Wireshark-users: [Wireshark-users] how to use tshark and *not* create a capture file
I'm starting to play w/ tshark (long time tcpdump user) and have run into an interesting problem I hope has a simple solution.
I'm on a RHEL machine that sees a ton of traffic. I run tshark -a duration:600 -l -ta and pipe the output to some cuts and sorts, etc to massage the data how I want. Imagine my surprise when I get a disk alert that /tmp has filled up. Taking a peek I see a huge wiresharkXXXX..... file there. Even if I knock the time down to :60 or even run tshark w/ no -a, I'm still getting the wireshark files hanging out. I don't want any capture saved at all, unless I give it the -w option.
Doing some reading I figure it's dumpcaps fault, so I try to make a named pipe and run one command to use dumpcap to write to the named pipe and one tshark to read from, but no dice. I create the fifo and run dumpcap -p -w dmpcap and get:
The file to which the capture would be saved ("dmpcap") could not be opened: Resource temporarily unavailable.
What in the world am I messing up here? I just want the output to stdout, with no disk space used for temp files. Surely this is possible?
tshark -v
TShark 1.2.15
Copyright 1998-2011 Gerald Combs <gerald@xxxxxxxxxxxxx> and contributors.
This is free software; see the source for copying conditions. There is NO
warranty; not even for MERCHANTABILITY or FITNESS FOR A PARTICULAR PURPOSE.
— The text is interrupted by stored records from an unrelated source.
(* ===== verification/SrEvents.v ===== *)
(** * SrEvents: the sources of events ([sr/OpticalEvents.cpp], [sr/AllEvents.cpp])

    [OpticalEvents] follows one module of the operational datastore and keeps its last data, which a
    client of [/telemetry/optics] gets first.  [AllEvents] publishes the changes of every
    module, with the attributes of the nodes filtered.  Subscribing again replaces the
    subscription object, which ends the one before. *)

From S2P Require Import Prelude Exceptions UriTypes Libyang YangUtils DataFormat Effects NotificationStream.

Open Scope prog_scope.

(** [AllEvents::WithAttributes] *)
Inductive WithAttributes := All | RemoveEmptyOperationAndOrigin | NoAttributes.

Section events.
Context {L : Libyang} {LM : LibyangMore L}.
Context (ctx : Context).

Abbreviation prog := (prog L).

(** [sub = session.onModuleChange(...)]: the old subscription, if any, is destroyed. *)
Definition subscribeChanges (sub : option string) (moduleName : string) : prog (option string) :=
  _ ← call (SrOnModuleChange moduleName);
  _ ← match sub with Some old => call (SrUnsubscribe old) | None => Ret tt end;
  Ret (Some moduleName).

(** ** [OpticalEvents] *)

Definition dumpDataFrom (moduleName : string) : prog string :=
  data ← call (SrGetData ("/" +:+ moduleName +:+ ":*") 0 GetDefault None);
  data ← unwrap data;
  printed ← call (LyPrintStr data JSON [PSiblings; PEmptyContainers]);
  unwrap printed.

Record OpticalEvents := mkOptical { optical_sub : option string; lastData : string }.

Definition opticalModules : list string :=
  ["czechlight-roadm-device"; "czechlight-coherent-add-drop"; "czechlight-inline-amp"; "czechlight-bidi-amp"].

(** [catch (sysrepo::ErrorWithCode& e)]: go on with the next module if this one is not found. *)
Definition notFound {A} (p : prog A) : prog (option A) :=
  prog_try (a ← p; Ret (Some a))
    (λ e, match e with ESysrepo SrNotFound _ => Ret None | e => Raise e end).
Fixpoint followFirst (sub : option string) (modules : list string) : prog OpticalEvents :=
  match modules with
  | [] => Ret (mkOptical sub "")
  | m :: modules =>
      subscribed ← notFound (subscribeChanges sub m);
      match subscribed with
      | None => followFirst sub modules
      | Some sub =>
          data ← notFound (dumpDataFrom m);
          match data with
          | Some data => Ret (mkOptical sub data)
          | None => followFirst sub modules
          end
      end
  end.
Definition newOpticalEvents : prog OpticalEvents :=
  _ ← call (SrSwitchDatastore Operational);
  followFirst None opticalModules.

Definition opticalOnChange (ev : OpticalEvents) (moduleName : string) : prog OpticalEvents :=
  data ← dumpDataFrom moduleName;
  _ ← call (SignalEvent data);
  Ret (mkOptical (optical_sub ev) data).
Definition currentData (ev : OpticalEvents) : string := lastData ev.

(** ** [AllEvents] *)

Definition isEmptyOperationAndOrigin (meta : Meta) : bool :=
  let mod_ := ly_module_name (meta_module meta) in
  bool_decide (mod_ = "sysrepo" ∧ meta_name meta = "operation" ∧ meta_value meta = "none") ||
  bool_decide (mod_ = "ietf-origin" ∧ meta_name meta = "origin" ∧ meta_value meta = "ietf-origin:unknown").

Definition listenTo (sub : option string) (m : Module) : prog (option string) :=
  if decide (ly_module_name m = "sysrepo") then Ret sub
  else
    subscribed ← notFound (subscribeChanges sub (ly_module_name m));
    Ret (default sub subscribed).
Definition newAllEvents : prog (option string) :=
  _ ← call (SrSwitchDatastore Operational);
  foldM listenTo None (ctx_modules ctx).

(** The loop over the attributes of a node: [i] is the position of the iterator.  [erase] gives the
    position after the erased one; [attr = attr++] assigns the old position back. *)
Fixpoint removeEmpty (fuel : nat) (elem : DataNode) (metas : list Meta) (i : nat) : prog (list Meta) :=
  match fuel with
  | O => Raise (ELogic "out of fuel")
  | S fuel =>
      match metas !! i with
      | None => Ret metas
      | Some attr =>
          _ ← call (LyNodePath elem);
          if isEmptyOperationAndOrigin attr then
            _ ← call (LyEraseMeta elem i);
            removeEmpty fuel elem (delete i metas) i
          else removeEmpty fuel elem metas i
      end
  end.
(** [while (it != meta.end()) it = meta.erase(it);] *)
Fixpoint removeAll (elem : DataNode) (metas : list Meta) : prog (list Meta) :=
  match metas with
  | [] => Ret []
  | _ :: metas => _ ← call (LyEraseMeta elem 0); removeAll elem metas
  end.
Definition filterAttributes (fuel : nat) (attrBehavior : WithAttributes) (elem : DataNode) : prog unit :=
  metas ← call (LyMeta elem);
  match metas, attrBehavior with
  | [], _ | _, All => Ret tt
  | metas, RemoveEmptyOperationAndOrigin => _ ← removeEmpty fuel elem metas 0; Ret tt
  | metas, NoAttributes => _ ← removeAll elem metas; Ret tt
  end.

(** A change whose root has been seen is skipped. *)
Definition publishChange (fuel : nat) (attrBehavior : WithAttributes) (moduleName : string)
    (seen : list DataNode) (change : DataNode) : prog (list DataNode) :=
  node ← rootOf fuel change;
  if decide (node ∈ seen) then Ret seen
  else
    copy ← call (LyDuplicate node);
    elems ← call (LyChildrenDfs copy);
    _ ← foreach (filterAttributes fuel attrBehavior) elems;
    printed ← call (LyPrintStr copy JSON [PSiblings; PEmptyContainers]);
    json ← unwrap printed;
    data ← call (SrGetData ("/" +:+ moduleName +:+ ":*") 0 GetDefault None);
    data ← unwrap data;
    full ← call (LyPrintStr data JSON [PSiblings]);
    _ ← unwrap full;
    _ ← call (SignalChange moduleName json);
    Ret (node :: seen).
Definition onChange (fuel : nat) (attrBehavior : WithAttributes) (moduleName : string) : prog unit :=
  changes ← call (SrGetChanges ("/" +:+ moduleName +:+ ":*//."));
  _ ← foldM (publishChange fuel attrBehavior moduleName) [] changes;
  Ret tt.

(** ** When the loop over the attributes ends *)

(** libyang erases attributes and prints paths. *)
Definition erases (env : ∀ c : Cmd L, M (Answer c)) : Prop :=
  (∀ n i, env (LyEraseMeta n i) = Ok tt) ∧ ∀ n, ∃ p, env (LyNodePath n) = Ok p.

Lemma interp_bind_Ok {A B} env (p : prog A) (f : A → prog B) a :
  (interp env p).2 = Ok a → (interp env (prog_bind p f)).2 = (interp env (f a)).2.
Proof.
  induction p as [b|e|c k IH]; simpl; [by intros [= ->]|done|].
  specialize (IH (env c)). destruct (interp env (k (env c))) as [t r]. simpl in *. intros Hr.
  destruct (interp env (prog_bind (k (env c)) f)) as [t' r']. by apply IH.
Qed.
Lemma interp_call env c a : env c = Ok a → (interp env (call c)).2 = Ok a.
Proof. intros H. unfold call. cbn [interp]. by rewrite H. Qed.

Lemma removeEmpty_step env fuel elem metas i attr :
  erases env → metas !! i = Some attr →
  (interp env (removeEmpty (S fuel) elem metas i)).2 =
  (interp env (removeEmpty fuel elem (if isEmptyOperationAndOrigin attr then delete i metas else metas) i)).2.
Proof.
  intros [Herase Hpath] Hi. destruct (Hpath elem) as [p Hp]. cbn [removeEmpty]. rewrite Hi.
  rewrite (interp_bind_Ok env _ _ p (interp_call env (LyNodePath elem) p Hp)).
  destruct (isEmptyOperationAndOrigin attr); [|done].
  exact (interp_bind_Ok env _ _ tt (interp_call env (LyEraseMeta elem i) tt (Herase elem i))).
Qed.
(** A kept attribute is looked at for ever. *)
Lemma removeEmpty_stuck env fuel elem metas i attr :
  erases env → metas !! i = Some attr → isEmptyOperationAndOrigin attr = false →
  (interp env (removeEmpty fuel elem metas i)).2 = Throw (ELogic "out of fuel").
Proof.
  intros He Hi Ha. induction fuel as [|fuel IH]; [done|].
  rewrite (removeEmpty_step _ _ _ _ _ attr He Hi), Ha. exact IH.
Qed.

(** C24: with [RemoveEmptyOperationAndOrigin] the loop over the attributes of a node ends if and
    only if all of them are to be removed: then it has removed them all after as many rounds as there
    are attributes, but once it meets an attribute it should keep, it never ends, however long
    it runs. *)
Theorem removeEmpty_terminates (env : ∀ c : Cmd L, M (Answer c)) (elem : DataNode) (metas : list Meta) :
  erases env →
  (forallb isEmptyOperationAndOrigin metas = true →
     ∀ fuel, length metas < fuel → (interp env (removeEmpty fuel elem metas 0)).2 = Ok []) ∧
  (forallb isEmptyOperationAndOrigin metas = false →
     ∀ fuel, (interp env (removeEmpty fuel elem metas 0)).2 = Throw (ELogic "out of fuel")).
Proof.
  intros He. induction metas as [|attr metas [IHt IHf]]; simpl.
  - split; [|done]. intros _ [|fuel] Hf; [lia|done].
  - destruct (isEmptyOperationAndOrigin attr) eqn:Ha; simpl; (split; [|]); intros H; try done.
    + intros [|fuel] Hf; [lia|]. rewrite (removeEmpty_step _ fuel elem (attr :: metas) 0 attr He eq_refl), Ha.
      apply (IHt H). lia.
    + intros [|fuel]; [done|]. rewrite (removeEmpty_step _ fuel elem (attr :: metas) 0 attr He eq_refl), Ha. apply (IHf H).
    + intros fuel. by apply (removeEmpty_stuck _ _ _ _ _ attr).
Qed.

(** ** Who is listened to *)

(** The modules sysrepo reports changes of *)
Definition listened_next (s : list string) (ev : Event L) : list string :=
  match ev with
  | Ev (SrOnModuleChange m) (Ok _) => s ++ [m]
  | Ev (SrUnsubscribe m) (Ok _) => List.filter (λ m', negb (bool_decide (m' = m))) s
  | _ => s
  end.
Definition listened (t : list (Event L)) : list string := watch listened_next [] t.
(** A destructor does not throw. *)
Definition ends_quietly (s : list string) (ev : Event L) : Prop :=
  match ev with Ev (SrUnsubscribe _) x => x = Ok tt | _ => True end.
Definition no_demand (s : list string) (ev : Event L) : Prop := True.
Abbreviation lwp := (wp listened_next ends_quietly no_demand).
(** Whatever is listened to is the current subscription. *)
Definition only_current (s : list string) (sub : option string) : Prop :=
  match s with [] => True | [m] => sub = Some m | _ => False end.

Lemma subscribeChanges_wp sub m s :
  only_current s sub →
  lwp (subscribeChanges sub m)
    (λ s' r, match r with Ok sub => only_current s' sub | Throw _ => s' = s end) s.
Proof.
  intros Hs. unfold subscribeChanges. apply wp_bind_call. intros x _. split; [done|].
  destruct x as [u|e]; [|done]. cbn [listened_next]. destruct sub as [old|].
  - apply wp_bind, wp_call. intros x Hx. simpl in Hx. subst x. split; [done|]. simpl.
    rewrite List.filter_app. destruct s as [|m' [|]]; simpl in *; [|injection Hs as <-|done].
    + by destruct (negb _).
    + rewrite bool_decide_eq_true_2 by done. simpl. by destruct (negb _).
  - destruct s as [|m' [|]]; simpl in *; done.
Qed.
Lemma listenTo_wp sub m s :
  only_current s sub →
  lwp (listenTo sub m) (λ s' r, match r with Ok sub => only_current s' sub | Throw _ => True end) s.
Proof.
  intros Hs. unfold listenTo, notFound. destruct (decide _); [done|].
  apply wp_bind, wp_try, wp_bind. eapply wp_mono; [by apply subscribeChanges_wp|].
  intros s' [sub'|e] H; [exact H|]. subst s'. by destruct e as [| | |[]| | | | |].
Qed.

(** Although it goes through all the modules, [AllEvents] listens to one at most: each
    subscription replaces, and so ends, the one before. *)
Theorem allEvents_listens_to_one (t : list (Event L)) (sub : option string) :
  runs newAllEvents t (Ok sub) → all_lawful listened_next ends_quietly [] t →
  only_current (listened t) sub.
Proof.
  intros Hr Ht.
  assert (lwp newAllEvents (λ s r, match r with Ok sub => only_current s sub | Throw _ => True end) []) as H.
  { unfold newAllEvents. apply wp_bind_call. intros x _. split; [done|]. destruct x as [u|e]; [|done].
    apply (wp_foldM _ _ _ _ _ _ only_current); [|done..]. intros s b m _ Hs.
    eapply wp_mono; [by apply listenTo_wp|]. by intros s' []. }
  by destruct (wp_runs _ _ _ _ _ _ _ _ H Hr Ht).
Qed.
End events.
Compiled (64-bit) with GLib 2.22.5, with libpcap 1.0.0, with libz 1.2.3, without
POSIX capabilities, with libpcre 7.8, with SMI 0.4.8, without c-ares, without
ADNS, without Lua, with GnuTLS 2.8.5, with Gcrypt 1.4.5, with MIT Kerberos,
without GeoIP.
Running on Linux 2.6.32-131.6.1.el6.x86_64, with libpcap version 1.0.0, GnuTLS
2.8.5, Gcrypt 1.4.5.
Built using gcc 4.4.5 20110214 (Red Hat 4.4.5-6).